Lo spettacolo ci è piaciuto: soprattutto quello dei giornalisti, costretti a riempire due ore di vuoto con panzane e convenevoli. Il twit pure era d’effetto. Ma quando poi finalmente è uscito, dietro, invece della ruota della fortuna, sempre Cencelli c’era, sempre la tecnocrazia c’era, sempre il politicamente corretto c’era. Ma Noi Italiani abbiamo voglia di entusiasmarci, di sorridere, di essere stupiti e di stupire. Quindi per qualche giorno tutti a saltellare dietro il Pinocchietto: tenero, con i bimbi per mano, Giamburrasca nella Smart, spiccio nel dare il benservito a Letta, cinguettante a gogò. Piaceva anche a noi ed è piaciuto pure al Cav. (che però, in quanto a passioni, ha preso non pochi pali sulla zucca).
Uno così, capace di prendersi Firenze, il partito e pure la presidenza del Consiglio certamente avrebbe fatto ‘na bomba di governo, magari inesperto, ma creativo, variopinto e anticonformista. Otto uomini e otto donne (sette spose per sette fratelli), embè? Dove sta la novità? Nel numero pari? Novità sarebbe stata non conformarsi. Quarantaquattro gay in fila per sei col resto di uno ad esempio. Invece otto fa pure otto marzo, orrore. Vero è che le prescelte appaiono leggiadre ma cazzute, ma anche da loro ci aspettavamo i botti a colori e finora non sono arrivati. È calata invece un’armata brancaleone di sottosegretari – uno, per miracolo, si è dimesso oggi – che non promettono nulla di buono. Quando è apparso tivù il pacioso Cencelli – che nel nostro immaginario era un azzeccagarbugli trapassato da tempo – con un’apposita lavagna, il calore della speranza si è dileguato in un brivido alla schiena. È certo: Matteo si è subito ipercencellizzato.
La cencellizzazione è istantanea, basta sfiorare quella poltrona e si acchiappa. Non c’è cura, in una repubblica parlamentare (cencellare) come la nostra. È un problema di quantità, di qualità, mai. Esattamente come le quote rosa, che sono una cencellizzazione del sesso.

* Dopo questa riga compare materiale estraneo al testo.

(** * Weather dashboard: the React component [App] and its two provider variants

    The repository holds one component, in two versions:
    - [src/App.tsx] queries weatherapi.com with a key in the query string,
      reshapes the answer into [WeatherData] and picks the background by
      substring matching ([WeatherApi] below);
    - the earlier version queries a RapidAPI endpoint with key and host
      headers, stores the answer as received and picks the background by
      property lookup ([RapidApi] below).

    The embedding follows the TypeScript text.  A response body is a parsed
    JSON value, untyped at run time as in the source ([response.data] has
    type [any]); member access on [null] or [undefined] throws.  The hooks'
    setters are modelled as writes to a component state, each write also
    appended to a log, and an exception leaves the writes made before it
    in place. *)

From Stdlib Require Import String Ascii List Bool ZArith QArith Qround Lia.
From Stdlib Require Import DecimalString Permutation Lqa.
Import ListNotations.

Set Warnings "-register-all".

Local Open Scope string_scope.
Local Open Scope list_scope.

(* ================================================================== *)
(** ** The JavaScript values the component handles *)
(* ================================================================== *)

Module Js.

(** A value obtained from [JSON.parse], or [undefined] (a missing
    property).  A JSON number is finite; it is kept as the exact rational
    that its literal denotes (binary rounding is not modelled).
    [JObj] lists the own properties of the object, the first binding of a
    name being the one that a read finds. *)
Inductive JsVal : Type :=
| JUndefined
| JNull
| JBool (b : bool)
| JNum (q : Q)
| JStr (s : string)
| JArr (items : list JsVal)
| JObj (fields : list (string * JsVal)).

Inductive JsError : Type :=
| TypeError
| AxiosError (status : option Z).

(** The completion of an expression: a value, or a thrown exception. *)
Inductive Completion (A : Type) : Type :=
| Normal (a : A)
| Throw (e : JsError).

Arguments Normal {A} a.
Arguments Throw {A} e.

Definition cbind {A B} (c : Completion A) (k : A -> Completion B)
  : Completion B :=
  match c with
  | Normal a => k a
  | Throw e => Throw e
  end.

Definition completes {A} (c : Completion A) : bool :=
  match c with Normal _ => true | Throw _ => false end.

Declare Scope completion_scope.
Delimit Scope completion_scope with completion.
Notation "x <-- c ;; k" := (cbind c (fun x => k))
  (at level 61, c at next level, right associativity) : completion_scope.

(** A number as [ToNumber] and [Math.round] yield it. *)
Inductive JsNumber : Type :=
| Finite (q : Q)
| NaN
| PosInfinity
| NegInfinity.

(** Own-property lookup in a property list. *)
Fixpoint own_property {V} (name : string) (fields : list (string * V))
  : option V :=
  match fields with
  | [] => None
  | (k, v) :: rest => if (k =? name)%string then Some v
                      else own_property name rest
  end.

(** [v.name] for a name that no built-in prototype defines (every name the
    component reads from a response is such a name: location, name,
    current, condition, code, text, icon, temp_c, feelslike_c,
    pressure_mb, humidity, weather, main). *)
Definition get (v : JsVal) (name : string) : Completion JsVal :=
  match v with
  | JUndefined | JNull => Throw TypeError
  | JObj fields =>
      match own_property name fields with
      | Some x => Normal x
      | None => Normal JUndefined
      end
  | _ => Normal JUndefined
  end.

(** [v.a.b.c]: member accesses chained left to right. *)
Fixpoint path (v : JsVal) (names : list string) : Completion JsVal :=
  match names with
  | [] => Normal v
  | name :: rest => cbind (get v name) (fun x => path x rest)
  end.

(** [v[0]]: the first element of an array, the first code unit of a
    string, the own property named 0 of an object. *)
Definition get_index0 (v : JsVal) : Completion JsVal :=
  match v with
  | JUndefined | JNull => Throw TypeError
  | JArr [] => Normal JUndefined
  | JArr (x :: _) => Normal x
  | JStr EmptyString => Normal JUndefined
  | JStr (String c _) => Normal (JStr (String c EmptyString))
  | JObj fields =>
      match own_property "0" fields with
      | Some x => Normal x
      | None => Normal JUndefined
      end
  | _ => Normal JUndefined
  end.

(** [v?.name]: [undefined] when [v] is [null] or [undefined]. *)
Definition get_optional (v : JsVal) (name : string) : Completion JsVal :=
  match v with
  | JUndefined | JNull => Normal JUndefined
  | _ => get v name
  end.

(** [value && ...] and [value || ...] test truthiness. *)
Definition truthy (v : JsVal) : bool :=
  match v with
  | JUndefined | JNull => false
  | JBool b => b
  | JNum q => negb (Qeq_bool q 0)
  | JStr s => negb (s =? "")%string
  | JArr _ | JObj _ => true
  end.

(** [String.prototype.includes]: [sub] occurs in [s] as a contiguous run.
    Strings are byte strings here; every keyword searched for is ASCII, and
    an ASCII run occurs in a text exactly where its bytes occur. *)
Fixpoint includes (s sub : string) : bool :=
  prefix sub s
  || match s with
     | EmptyString => false
     | String _ rest => includes rest sub
     end.

(** [desc.includes(condition)] on an untyped [desc]: a string searches for
    a substring, an array for an element equal to the string, and nothing
    else has a callable [includes]. *)
Definition is_string (sub : string) (v : JsVal) : bool :=
  match v with
  | JStr s => (s =? sub)%string
  | _ => false
  end.

Definition call_includes (desc : JsVal) (condition : string)
  : Completion bool :=
  match desc with
  | JStr s => Normal (includes s condition)
  | JArr items => Normal (existsb (is_string condition) items)
  | _ => Throw TypeError
  end.

(** [descs.some((desc) => desc.includes(condition))]: left to right, stops
    at the first [true]; an exception of the callback propagates. *)
Fixpoint some_includes (descs : list JsVal) (condition : string)
  : Completion bool :=
  match descs with
  | [] => Normal false
  | desc :: rest =>
      cbind (call_includes desc condition)
            (fun b => if b then Normal true else some_includes rest condition)
  end.

(** [Math.round] on a number: the nearest integer, a tie going up. *)
Definition Math_round (n : JsNumber) : JsNumber :=
  match n with
  | Finite q => Finite (inject_Z (Qfloor (q + (1 # 2))))
  | other => other
  end.

(** Decimal digits of an integer, with a minus sign below zero. *)
Definition decimal (z : Z) : string :=
  NilZero.string_of_int (Z.to_int z).

Definition is_integer (q : Q) : bool :=
  Qeq_bool q (inject_Z (Qfloor q)).

(** What the language does and this development does not spell out: the
    conversion of numbers, arrays and objects to a string (which can throw
    on an object whose conversion methods are shadowed), of strings, arrays
    and objects to a number, and the printing of a number that is not an
    integer of magnitude at most 2^53 (those print as their decimal
    digits). *)
Class Conversions : Type := {
  ToString_other : JsVal -> Completion string;
  ToNumber_other : JsVal -> Completion JsNumber;
  NumberToString_other : JsNumber -> string
}.

Section WithConversions.
Context {conv : Conversions}.

(** [ToString], as a template literal and a property key apply it. *)
Definition ToString (v : JsVal) : Completion string :=
  match v with
  | JStr s => Normal s
  | JUndefined => Normal "undefined"
  | JNull => Normal "null"
  | JBool true => Normal "true"
  | JBool false => Normal "false"
  | _ => ToString_other v
  end.

Definition ToNumber (v : JsVal) : Completion JsNumber :=
  match v with
  | JNum q => Normal (Finite q)
  | JUndefined => Normal NaN
  | JNull => Normal (Finite 0)
  | JBool true => Normal (Finite 1)
  | JBool false => Normal (Finite 0)
  | _ => ToNumber_other v
  end.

Conciossiacosache potremmo scommettere che l’Italicum è bello che morto, che la riduzione delle tasse mummificata in un armadio, la riforma dello stato immersa in formalina a futura memoria. È tutto surreale perché in fondo i ragazzini siamo noi: col naso in aria ad aspettare Robin Hood, la fata dai capelli turchini, Peter Pan che trasformino l’inferno della politica in una specie di mondo delle fiabe e ci ritroviamo un Alfano e altri alfani. Forse il folletto toscano è stato messo lì, ad arte, per distogliere la nostra attenzione dal “terribile quotidiano”, solo perché è solare, gira l’Italia a promettere scuole belle e discetta di tutto come se fosse al bar. Poi la supercazzola, la abbiamo amata tutti e ancora la amiamo, sì, proprio comesefosseantani.
Noi, “tra color che son sospesi” avremmo voglia di sperare, contro ogni ragionevole dubbio. Scorriamo la lista degli impoltronati e ci diciamo che il manico è tutto: invece non è vero. Ogni cosa è al suo posto. Il parlamento, invece di emendarsi continua a produrre emendamenti, l’Europa stringe i cordoni della borsa, i muri si sgretolano a Pompei e non ci sono giudici a Berlino. Una grande carnevalata virtuale? Forse è tutto ciò che ci resta, la nostra sovranità non c’è più: ai sudditi tocca applaudire, non altro. Il resto è mancia. Pollice verso troppo presto? Nemmeno per sogno. Pessimismo della ragione.
Si diceva ai miei tempi che “la bellezza dell’asino è la gioventù”. Speriamo che non sia vero.